By The Rev. Dr. Carl Grosse
Thank you for the 1-year anniversary moment (and flowers!) during the announcements October 13. Since we arrived for your centennial last year, Denise and I have experienced a steady flow of warmth and kindness from you all. We’re grateful to serve God alongside you. Our dear friends from Minnesota told us after church that the Carl & Denise now compared to the Carl & Denise of 10 or 15 years ago is powerful evidence of God at work. They were with us during some rough patches. Listening to your feedback on our ministry and sharing in worship blessed them as it did Denise and me.
It’s one thing to go through hard times. I can’t say mine were as hard as what so many are going through, especially those who lost everything due to Hurricane Helene. Mine were a different kind of hard times. Some were unavoidable, like the deaths of Denise’s parents and my mother. Work challenges and relationship wrinkles had more “free will” involved. Avoidable or not, I’d prefer not to go through them, which is another way of saying “Lead us not into temptation”. Who wants to go through trials in life?
Where we go from the hard times is another thing. What kind of people do we become? Apparently, I am a slow learner and I wonder if God kept me in situations longer than I wanted because it took a while for me to catch on. All I can tell you is that those rough patches help shape what I preach and teach, both verbally and otherwise. If I only hear the Shepherd’s voice in the green pastures and still waters but not in the dark, shadowy valleys, then who am I really following?

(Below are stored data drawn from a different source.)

Lemma normalizeLineEndings_crlf (a b : str) :
  normalizeLineEndings (a ++ Chr.CR :: Chr.LF :: b)
  = normalizeLineEndings a ++ Chr.LF :: normalizeLineEndings b.
Proof.
  remember (length a) as n eqn:Hn. revert a Hn.
  induction n as [n IH] using lt_wf_ind. intros a ->.
  destruct a as [|c [|d a]].
  - reflexivity.
  - cbn. rewrite andb_false_r. reflexivity.
  - change ((c :: d :: a) ++ Chr.CR :: Chr.LF :: b)
      with (c :: d :: (a ++ Chr.CR :: Chr.LF :: b)).
    rewrite !normalizeLineEndings_cons2.
    destruct ((c =? Chr.CR)%N && (d =? Chr.LF)%N).
    + rewrite (IH (length a)); [reflexivity | simpl; lia | reflexivity].
    + change (d :: a ++ Chr.CR :: Chr.LF :: b) with ((d :: a) ++ Chr.CR :: Chr.LF :: b).
      rewrite (IH (length (d :: a))); [reflexivity | simpl; lia | reflexivity].
Qed.

(** ** The patch engine *)

Lemma applyEdits_app (content : str) (pre post : list Edit) :
  applyEdits content (pre ++ post)
  = match applyEdits content pre with
    | Ok buffer => applyEdits buffer post
    | Throw e => Throw e
    end.
Proof.
  revert content. induction pre as [|e pre IH]; intros content; simpl.
  - reflexivity.
  - destruct (applyEdit content e); [apply IH | reflexivity].
Qed.

Lemma find_all_false {A : Type} (f : A -> bool) (l : list A) :
  (forall x, In x l -> f x = false) -> List.find f l = None.
Proof.
  induction l as [|x l IH]; intros H; simpl.
  - reflexivity.
  - rewrite (H x (or_introl eq_refl)). apply IH. intros y Hy. apply H. now right.
Qed.

Lemma findWindow_none (contentLines oldLines : list str) :
  (forall i, i + length oldLines <= length contentLines ->
             isMatch oldLines (slice i (length oldLines) contentLines) = false) ->
  findWindow contentLines oldLines = None.
Proof.
  intros H. unfold findWindow. apply find_all_false.
  intros i Hi. apply in_seq in Hi. apply H. lia.
Qed.

Section PatchEngine.
Context {St : Type}.
Variable F : FsApi St.
Variable K : Packages.

Lemma applyFileEdits_unfold (filePath : str) (edits : list Edit) (dryRun : bool) (st : St) :
  applyFileEdits F K filePath edits dryRun st
  = match fs_readFile F filePath st with
    | Throw e => (st, Throw e)
    | Ok raw =>
        match applyEdits (normalizeLineEndings raw) edits with
        | Throw e => (st, Throw e)
        | Ok modified =>
            let diff := createUnifiedDiff K (normalizeLineEndings raw) modified filePath in
            if dryRun then (st, Ok (formatDiff diff))
            else match fs_writeFile F filePath modified st with
                 | (st', Ok _) => (st', Ok (formatDiff diff))
                 | (st', Throw e) => (st', Throw e)
                 end
        end
    end.
Proof.
  unfold applyFileEdits, abind, query, aret.
  destruct (fs_readFile F filePath st) as [raw|e]; [|reflexivity].
  destruct (applyEdits (normalizeLineEndings raw) edits) as [modified|e]; [|reflexivity].
  destruct dryRun; simpl; [reflexivity|].
  destruct (fs_writeFile F filePath modified st) as [st' [[]|e]]; reflexivity.
Qed.

(** C7 (as amended): the fence of the diff returned by a successful batch
    has three backticks, or one more than the longest run of backticks in
    the diff when that is more; the diff contains no run of backticks as
    long as the fence. *)
Theorem fence_longer_than_backtick_runs
    (filePath : str) (edits : list Edit) (dryRun : bool) (st st' : St) (out : str) :
  applyFileEdits F K filePath edits dryRun st = (st', Ok out) ->
  exists original modified,
    fs_readFile F filePath st = Ok original
    /\ applyEdits (normalizeLineEndings original) edits = Ok modified
    /\ let diff := createUnifiedDiff K (normalizeLineEndings original) modified filePath in
       let n := Nat.max 3 (S (longestRun Chr.backtick diff)) in
       out = repeat Chr.backtick n ++ lit "diff" ++ [Chr.LF] ++ diff
               ++ repeat Chr.backtick n ++ [Chr.LF; Chr.LF]
       /\ includes diff (repeat Chr.backtick n) = false.
Proof.
  rewrite applyFileEdits_unfold.
  destruct (fs_readFile F filePath st) as [original|e]; [|discriminate].
  destruct (applyEdits (normalizeLineEndings original) edits) as [modified|e] eqn:E;
    [|discriminate].
  intros H. exists original, modified. split; [reflexivity|]. split; [exact E|].
  cbv zeta. set (diff := createUnifiedDiff K _ _ _) in *.
  assert (out = formatDiff diff) as ->.
  { destruct dryRun; [congruence|].
    destruct (fs_writeFile F filePath modified st) as [st'' [[]|e]]; congruence. }
  split.
  - unfold formatDiff, fence. rewrite numBackticksFrom_max. reflexivity.
  - destruct (includes diff _) eqn:Ei; [|reflexivity].
    apply (proj1 (includes_repeat _ _ _)) in Ei. lia.
Qed.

You’ve been through a rough time as a congregation: losing great leaders like Dr. Collier, suffering through COVID, seeing fewer young people and aging yourselves, politics and culture ravaging relationships and putting us on edge, staff transitions. Some of that is out of your control, some of it has more “free will” to it. So, what kind of church will you become because of the hard times? How will it shape the way you treat each other, engage the neighborhood, allocate your resources, help people find God here? Maybe Jesus put us together for some hope after a hard time. It’s a good thing if we become more credible witnesses to and better practitioners of God’s love because of what we’ve been through.